While you may not think of ants when you imagine an army, scientists say that the insects were some of the world’s first soldiers, forming their own forces millions of years ago.
🔴 👉 𝐂𝐋𝐈𝐂𝐊 𝐇𝐄𝐑𝐄 𝐓𝐎 𝐆𝐄𝐓 𝐍𝐎𝐖 𝐅𝐑𝐄𝐄
🔴 👉 𝐂𝐋𝐈𝐂𝐊 𝐇𝐄𝐑𝐄 𝐓𝐎 𝐆𝐄𝐓 𝐍𝐎𝐖 𝐅𝐑𝐄𝐄
In fact, researchers recently found one of the oldest fossilized specimens of a so-called army ant in a piece of preserved amber from around 35 million years ago, according to a paper published in Biology Letters. More than anything, the specimen suggests that these predatory ants were once much more diverse and widespread than they already are today.
“Army ant workers participate in raiding swarms, hunting other insects and even vertebrates,” says Christine Sosiak, a study author and a student at the New Jersey Institute of Technology, in a press release. This activity sometimes results in the consumption of over 500,000 other creatures in a single day.
Ancient Ants
A ravenous raiding allowed the Dorylinae, also known as army ants, to spread across several swaths of the planet with striking success. Today, as many as 270 species roam Africa, Asia and Australia, and about 150 species plunder around North and South America. That said, this type of insect, so named thanks to its incessant movements and fierce foraging practices, have avoided Europe throughout their history, or so it has seemed to scientists for years.

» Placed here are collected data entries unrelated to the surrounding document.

(** [os.path.splitext] on a POSIX system: the extension starts at the last
    dot of the last component, unless only dots come before it there. *)
Definition splitext (p : string) : string * string :=
  let sepIndex := rfind "/" p in
  let dotIndex := rfind "." p in
  if (dotIndex >? sepIndex)%Z then
    let filenameIndex := (sepIndex + 1)%Z in
    splitext_loop p (Z.to_nat dotIndex) (Z.to_nat (dotIndex - filenameIndex))
                  (Z.to_nat filenameIndex)
  else (p, EmptyString).

Inductive failure : Type :=
| AssertionFailed
| IndexError        (* the subscript [video_extension[0]] of an empty string *)
| Propagated.       (* an error of a collaborator *)

Inductive result : Type :=
| Url (url : string)
| Failed (e : failure).

(** What [youtube.download] does. *)
Inductive download_answer : Type :=
| Downloaded (video_path : string)
| DownloadedNothing                   (* None *)
| DownloadRaised.

Inductive note : Type :=
| MoreThanOneMatch (youtube_id : string)
| NotAvailableYet
| DownloadedTo (video_path : option string)
| UnrecognizedExtension (video_extension youtube_id : string)
| Deleted (video_path : string).

Inductive event : Type :=
| Log (lvl : level) (msg : note)
| ListKeys (prefix : string)
| Download (youtube_id : string)
| PutFile (key_name video_path : string)
| Remove (video_path : string).

Record world := World {
  unconverted : list string;            (* the names of the keys of the bucket *)
  files : list string;                  (* the paths on the local disk *)
  download : string -> download_answer;
  put_ok : string -> bool;
  trace : list event
}.

Definition bucket_name : string := "KA-youtube-unconverted".

Definition emit (e : event) (w : world) : world :=
  World (unconverted w) (files w) (download w) (put_ok w) (trace w ++ [e]).

Definition store_name (n : string) (b : list string) : list string :=
  List.filter (fun n' => negb (String.eqb n' n)) b ++ [n].

Definition url_of (key_name : string) : string :=
  "s3://" +:+ bucket_name +:+ "/" +:+ key_name.

(** Lines 55-72: the video is downloaded and put in the bucket. *)
Definition create_unconverted_source (youtube_id : string) (w : world)
    : (string + failure) * world :=
  let w := emit (Log Info NotAvailableYet) w in
  let w := emit (Download youtube_id) w in
  match download w youtube_id with
  | DownloadRaised => (inr Propagated, w)
  | DownloadedNothing =>
      (inr AssertionFailed, emit (Log Info (DownloadedTo None)) w)
  | Downloaded video_path =>
      let w := World (unconverted w) (video_path :: files w) (download w) (put_ok w)
                     (trace w) in
      let w := emit (Log Info (DownloadedTo (Some video_path))) w in
      match video_path with
      | EmptyString => (inr AssertionFailed, w)                  (* assert(video_path) *)
      | String _ _ =>
          let video_extension := snd (splitext video_path) in
          match video_extension with
          | EmptyString => (inr IndexError, w)
          | String c video_extension =>
              if negb (Ascii.eqb c ".") then (inr AssertionFailed, w)
              else
                let w :=
                  if negb (String.eqb video_extension "flv"
                           || String.eqb video_extension "mp4")
                  then emit (Log Warning (UnrecognizedExtension video_extension youtube_id)) w
                  else w in
                let key_name := youtube_id +:+ "/" +:+ youtube_id +:+ "." +:+ video_extension in
                let w := emit (PutFile key_name video_path) w in
                if put_ok w key_name then
                  let w := World (store_name key_name (unconverted w)) (files w)
                                 (download w) (put_ok w) (trace w) in
                  let w := emit (Remove video_path) w in
                  let w := World (unconverted w)
                                 (List.filter (fun f => negb (String.eqb f video_path))
                                              (files w))
                                 (download w) (put_ok w) (trace w) in
                  (inl key_name, emit (Log Info (Deleted video_path)) w)
                else (inr Propagated, w)
          end
      end
  end.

Now, the identification of a fossil from the Eocene period has revealed a strange lineage of ancient army ants. This lineage, scientists say, provides the first proof that these predatory insects once raided around Europe, prior to vanishing from the continent sometime in the past 35 million years.
“From everything we know about army ants living today, there’s no hint of such extinct diversity,” says Phillip Barden, a study author and an assistant professor of biology at the New Jersey Institute of Technology, in a press release. “With this fossil now out of obscurity, we’ve gained a rare paleontological porthole into the history of these unique predators.”
Analyzing Ant Soldiers
Taken from the Baltic region sometime in the 1930s and subsequently added to the collections of the Museum of Comparative Zoology at Harvard University, the specimen in question remained unnoticed for almost a century before researchers identified it as a unique species.